*Work item:* For each line in the records, produce an exact copy.

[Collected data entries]
○ ○ ○ ○ ○
Definition ensure_yx_order (func : pyfun) (args : list pyval) (kwargs : dict) : outcome :=
  let (dim_order, kwargs) := dict_pop "dim_order" VNone kwargs in
  let (w, x_first) := _is_x_first_dim dim_order in
  if x_first then
    let args := map _check_and_flip args in
    mk_outcome w (kwargs <- flip_kwargs kwargs ;;
                  fmap _check_and_flip (func args kwargs))
  else
    mk_outcome w (func args kwargs).

(** ** The grid formulas *)

Definition v_vorticity_raw (u v dx dy : quantity F) : result pyval :=
  '(_, dudy, dvdx, _) <- _get_gradients u v dx dy ;;
  r <- q_sub dvdx dudy ;;
  Ok (VQ r).

Definition h_convergence_raw (u v dx dy : quantity F) : result pyval :=
  '(dudx, _, _, dvdy) <- _get_gradients u v dx dy ;;
  r <- q_add dudx dvdy ;;
  Ok (VQ r).

Definition convergence_vorticity_raw (u v dx dy : quantity F) : result pyval :=
  '(dudx, dudy, dvdx, dvdy) <- _get_gradients u v dx dy ;;
  c <- q_add dudx dvdy ;;
  w <- q_sub dvdx dudy ;;
  Ok (VSeq [VQ c; VQ w]).

Definition shearing_deformation_raw (u v dx dy : quantity F) : result pyval :=
  '(_, dudy, dvdx, _) <- _get_gradients u v dx dy ;;
  r <- q_add dvdx dudy ;;
  Ok (VQ r).

Definition stretching_deformation_raw (u v dx dy : quantity F) : result pyval :=
  '(dudx, _, _, dvdy) <- _get_gradients u v dx dy ;;
  r <- q_sub dudx dvdy ;;
  Ok (VQ r).

Definition shearing_stretching_deformation_raw (u v dx dy : quantity F) : result pyval :=
  '(dudx, dudy, dvdx, dvdy) <- _get_gradients u v dx dy ;;
  sh <- q_add dvdx dudy ;;
  st <- q_sub dudx dvdy ;;
  Ok (VSeq [VQ sh; VQ st]).

(** [np.sqrt] of a Quantity: square root of the magnitudes, exponents halved. *)
Definition q_sqrt `{Transcendental F} (a : quantity F) : quantity F :=
  mk_q (nd_map fsqrt (magnitude a)) (dim_pow (units a) (1 # 2)).

Definition total_deformation_raw `{Transcendental F} (u v dx dy : quantity F)
  : result pyval :=
  '(dudx, dudy, dvdx, dvdy) <- _get_gradients u v dx dy ;;
  sh <- q_add dvdx dudy ;;
  st <- q_sub dudx dvdy ;;
  s <- q_add (q_square sh) (q_square st) ;;
  Ok (VQ (q_sqrt s)).

(** *** advection *)

Definition shape_eqb (s1 s2 : list nat) : bool :=
  (length s1 =? length s2) && forallb (fun p => fst p =? snd p) (combine s1 s2).

(** Modelled from the spec: [units.concatenate] is not part of the sources.
    The arrays are joined under a new leading axis, in the unit of the first;
    an array of another dimension cannot be converted to it. *)
Definition stack_quantities (qs : list (quantity F)) : result (quantity F) :=
  match qs with
  | [] => Err EmptySequence
  | q0 :: rest =>
      if negb (forallb (fun q => dim_eqb (units q) (units q0)) rest)
      then Err DimensionalityError
      else if negb (forallb (fun q => shape_eqb (shape (magnitude q)) (shape (magnitude q0))) rest)
      then Err BroadcastError
      else Ok (mk_q (mk_nd (length qs :: shape (magnitude q0))
                           (fun idx => get (magnitude (nth (hd 0 idx) qs q0)) (tl idx)))
                    (units q0))
  end.

Definition _stack (arrs : pyval) : result (quantity F) :=
  qs <- iterate arrs ;;
  stack_quantities qs.

(** Modelled from the spec: [units.atleast_2d] is not part of the sources;
    it is numpy's [atleast_2d] on the magnitude, the unit kept. *)
Definition q_atleast_2d (q : quantity F) : quantity F :=
  mk_q (nd_atleast_2d (magnitude q)) (units q).

Definition advection_raw (scalar : quantity F) (wind deltas : pyval) : result pyval :=
  wind <- _stack wind ;;
  let wind := if q_ndim scalar <? q_ndim wind
              then mk_q (reverse_axis0 (magnitude wind)) (units wind)
              else wind in
  ds <- iterate deltas ;;
  g <- _gradient scalar (rev ds) ;;
  grad <- _stack (pyval_of_grad g) ;;
  let grad := q_atleast_2d grad in
  let wind := q_atleast_2d wind in
  prod <- q_mul (q_neg grad) wind ;;
  s <- sum_axis0 (magnitude prod) ;;
  Ok (VQ (mk_q s (units prod))).

(** *** geostrophic wind *)

(** [grad[-2:]] unpacked into two names. *)
Definition last_two (g : grad_out F) : result (quantity F * quantity F) :=
  match g with
  | Many gs =>
      match skipn (length gs - 2) gs with
      | [a; b] => Ok (a, b)
      | _ => Err UnpackError
      end
  | One q =>
      match shape (magnitude q) with
      | [n] =>
          if 2 <=? n
          then Ok (mk_q (subarray (magnitude q) (n - 2)) (units q),
                   mk_q (subarray (magnitude q) (n - 1)) (units q))
          else Err UnpackError
      | _ => Err UnpackError
      end
  end.

Section Geostrophic.

(** The constant [g] (standard gravity) of the [constants] module, which is
    not part of the sources. *)
Variable g : quantity F.

Definition geostrophic_wind_raw (heights f dx dy : quantity F) : result pyval :=
  norm_factor <- (if Qeq_bool (d_length (units heights)) 2
                  then Ok (q_recip f)
                  else q_div g f) ;;
  let deltas := [dy; dx] in
  let deltas := if 2 <? q_ndim heights
                then repeat one_meter (q_ndim heights - 2) ++ deltas
                else deltas in
  grad <- _gradient heights deltas ;;
  '(ddy, ddx) <- last_two grad ;;
  ug <- q_mul (q_neg norm_factor) ddy ;;
  vg <- q_mul norm_factor ddx ;;
  Ok (VSeq [VQ ug; VQ vg]).

End Geostrophic.

(** *** the exported, wrapped functions *)

Definition call4 (names : list string)
    (body : quantity F -> quantity F -> quantity F -> quantity F -> result pyval) : pyfun :=
  fun args kwargs =>
    bound <- bind_params names args kwargs ;;
    match bound with
    | [a; b; c; d] =>
        qa <- as_quantity a ;; qb <- as_quantity b ;;
        qc <- as_quantity c ;; qd <- as_quantity d ;;
        body qa qb qc qd
    | _ => Err BadCall
    end.

Definition call_advection : pyfun :=
  fun args kwargs =>
    bound <- bind_params ["scalar"; "wind"; "deltas"]%string args kwargs ;;
    match bound with
    | [s; w; d] => qs <- as_quantity s ;; advection_raw qs w d
    | _ => Err BadCall
    end.

Definition uvxy : list string := ["u"; "v"; "dx"; "dy"]%string.

Definition v_vorticity := ensure_yx_order (call4 uvxy v_vorticity_raw).
Definition h_convergence := ensure_yx_order (call4 uvxy h_convergence_raw).
Definition convergence_vorticity := ensure_yx_order (call4 uvxy convergence_vorticity_raw).
Definition shearing_deformation := ensure_yx_order (call4 uvxy shearing_deformation_raw).
Definition stretching_deformation := ensure_yx_order (call4 uvxy stretching_deformation_raw).
Definition shearing_stretching_deformation :=
  ensure_yx_order (call4 uvxy shearing_stretching_deformation_raw).
Definition total_deformation `{Transcendental F} :=
  ensure_yx_order (call4 uvxy total_deformation_raw).
Definition advection := ensure_yx_order call_advection.
Definition geostrophic_wind (g : quantity F) :=
  ensure_yx_order (call4 ["heights"; "f"; "dx"; "dy"]%string (geostrophic_wind_raw g)).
○ ○ ○ ○ ○
*Answer section:*
Definition ensure_yx_order (func : pyfun) (args : list pyval) (kwargs : dict) : outcome :=
  let (dim_order, kwargs) := dict_pop "dim_order" VNone kwargs in
  let (w, x_first) := _is_x_first_dim dim_order in
  if x_first then
    let args := map _check_and_flip args in
    mk_outcome w (kwargs <- flip_kwargs kwargs ;;
                  fmap _check_and_flip (func args kwargs))
  else
    mk_outcome w (func args kwargs).

(** ** The grid formulas *)

Definition v_vorticity_raw (u v dx dy : quantity F) : result pyval :=
  '(_, dudy, dvdx, _) <- _get_gradients u v dx dy ;;
  r <- q_sub dvdx dudy ;;
  Ok (VQ r).

Definition h_convergence_raw (u v dx dy : quantity F) : result pyval :=
  '(dudx, _, _, dvdy) <- _get_gradients u v dx dy ;;
  r <- q_add dudx dvdy ;;
  Ok (VQ r).

Definition convergence_vorticity_raw (u v dx dy : quantity F) : result pyval :=
  '(dudx, dudy, dvdx, dvdy) <- _get_gradients u v dx dy ;;
  c <- q_add dudx dvdy ;;
  w <- q_sub dvdx dudy ;;
  Ok (VSeq [VQ c; VQ w]).

Definition shearing_deformation_raw (u v dx dy : quantity F) : result pyval :=
  '(_, dudy, dvdx, _) <- _get_gradients u v dx dy ;;
  r <- q_add dvdx dudy ;;
  Ok (VQ r).

Definition stretching_deformation_raw (u v dx dy : quantity F) : result pyval :=
  '(dudx, _, _, dvdy) <- _get_gradients u v dx dy ;;
  r <- q_sub dudx dvdy ;;
  Ok (VQ r).

Definition shearing_stretching_deformation_raw (u v dx dy : quantity F) : result pyval :=
  '(dudx, dudy, dvdx, dvdy) <- _get_gradients u v dx dy ;;
  sh <- q_add dvdx dudy ;;
  st <- q_sub dudx dvdy ;;
  Ok (VSeq [VQ sh; VQ st]).

(** [np.sqrt] of a Quantity: square root of the magnitudes, exponents halved. *)
Definition q_sqrt `{Transcendental F} (a : quantity F) : quantity F :=
  mk_q (nd_map fsqrt (magnitude a)) (dim_pow (units a) (1 # 2)).

Definition total_deformation_raw `{Transcendental F} (u v dx dy : quantity F)
  : result pyval :=
  '(dudx, dudy, dvdx, dvdy) <- _get_gradients u v dx dy ;;
  sh <- q_add dvdx dudy ;;
  st <- q_sub dudx dvdy ;;
  s <- q_add (q_square sh) (q_square st) ;;
  Ok (VQ (q_sqrt s)).

(** *** advection *)

Definition shape_eqb (s1 s2 : list nat) : bool :=
  (length s1 =? length s2) && forallb (fun p => fst p =? snd p) (combine s1 s2).

(** Modelled from the spec: [units.concatenate] is not part of the sources.
    The arrays are joined under a new leading axis, in the unit of the first;
    an array of another dimension cannot be converted to it. *)
Definition stack_quantities (qs : list (quantity F)) : result (quantity F) :=
  match qs with
  | [] => Err EmptySequence
  | q0 :: rest =>
      if negb (forallb (fun q => dim_eqb (units q) (units q0)) rest)
      then Err DimensionalityError
      else if negb (forallb (fun q => shape_eqb (shape (magnitude q)) (shape (magnitude q0))) rest)
      then Err BroadcastError
      else Ok (mk_q (mk_nd (length qs :: shape (magnitude q0))
                           (fun idx => get (magnitude (nth (hd 0 idx) qs q0)) (tl idx)))
                    (units q0))
  end.

Definition _stack (arrs : pyval) : result (quantity F) :=
  qs <- iterate arrs ;;
  stack_quantities qs.

(** Modelled from the spec: [units.atleast_2d] is not part of the sources;
    it is numpy's [atleast_2d] on the magnitude, the unit kept. *)
Definition q_atleast_2d (q : quantity F) : quantity F :=
  mk_q (nd_atleast_2d (magnitude q)) (units q).

Definition advection_raw (scalar : quantity F) (wind deltas : pyval) : result pyval :=
  wind <- _stack wind ;;
  let wind := if q_ndim scalar <? q_ndim wind
              then mk_q (reverse_axis0 (magnitude wind)) (units wind)
              else wind in
  ds <- iterate deltas ;;
  g <- _gradient scalar (rev ds) ;;
  grad <- _stack (pyval_of_grad g) ;;
  let grad := q_atleast_2d grad in
  let wind := q_atleast_2d wind in
  prod <- q_mul (q_neg grad) wind ;;
  s <- sum_axis0 (magnitude prod) ;;
  Ok (VQ (mk_q s (units prod))).

(** *** geostrophic wind *)

(** [grad[-2:]] unpacked into two names. *)
Definition last_two (g : grad_out F) : result (quantity F * quantity F) :=
  match g with
  | Many gs =>
      match skipn (length gs - 2) gs with
      | [a; b] => Ok (a, b)
      | _ => Err UnpackError
      end
  | One q =>
      match shape (magnitude q) with
      | [n] =>
          if 2 <=? n
          then Ok (mk_q (subarray (magnitude q) (n - 2)) (units q),
                   mk_q (subarray (magnitude q) (n - 1)) (units q))
          else Err UnpackError
      | _ => Err UnpackError
      end
  end.

Section Geostrophic.

(** The constant [g] (standard gravity) of the [constants] module, which is
    not part of the sources. *)
Variable g : quantity F.

Definition geostrophic_wind_raw (heights f dx dy : quantity F) : result pyval :=
  norm_factor <- (if Qeq_bool (d_length (units heights)) 2
                  then Ok (q_recip f)
                  else q_div g f) ;;
  let deltas := [dy; dx] in
  let deltas := if 2 <? q_ndim heights
                then repeat one_meter (q_ndim heights - 2) ++ deltas
                else deltas in
  grad <- _gradient heights deltas ;;
  '(ddy, ddx) <- last_two grad ;;
  ug <- q_mul (q_neg norm_factor) ddy ;;
  vg <- q_mul norm_factor ddx ;;
  Ok (VSeq [VQ ug; VQ vg]).

End Geostrophic.

(** *** the exported, wrapped functions *)

Definition call4 (names : list string)
    (body : quantity F -> quantity F -> quantity F -> quantity F -> result pyval) : pyfun :=
  fun args kwargs =>
    bound <- bind_params names args kwargs ;;
    match bound with
    | [a; b; c; d] =>
        qa <- as_quantity a ;; qb <- as_quantity b ;;
        qc <- as_quantity c ;; qd <- as_quantity d ;;
        body qa qb qc qd
    | _ => Err BadCall
    end.

Definition call_advection : pyfun :=
  fun args kwargs =>
    bound <- bind_params ["scalar"; "wind"; "deltas"]%string args kwargs ;;
    match bound with
    | [s; w; d] => qs <- as_quantity s ;; advection_raw qs w d
    | _ => Err BadCall
    end.

Definition uvxy : list string := ["u"; "v"; "dx"; "dy"]%string.

Definition v_vorticity := ensure_yx_order (call4 uvxy v_vorticity_raw).
Definition h_convergence := ensure_yx_order (call4 uvxy h_convergence_raw).
Definition convergence_vorticity := ensure_yx_order (call4 uvxy convergence_vorticity_raw).
Definition shearing_deformation := ensure_yx_order (call4 uvxy shearing_deformation_raw).
Definition stretching_deformation := ensure_yx_order (call4 uvxy stretching_deformation_raw).
Definition shearing_stretching_deformation :=
  ensure_yx_order (call4 uvxy shearing_stretching_deformation_raw).
Definition total_deformation `{Transcendental F} :=
  ensure_yx_order (call4 uvxy total_deformation_raw).
Definition advection := ensure_yx_order call_advection.
Definition geostrophic_wind (g : quantity F) :=
  ensure_yx_order (call4 ["heights"; "f"; "dx"; "dy"]%string (geostrophic_wind_raw g)).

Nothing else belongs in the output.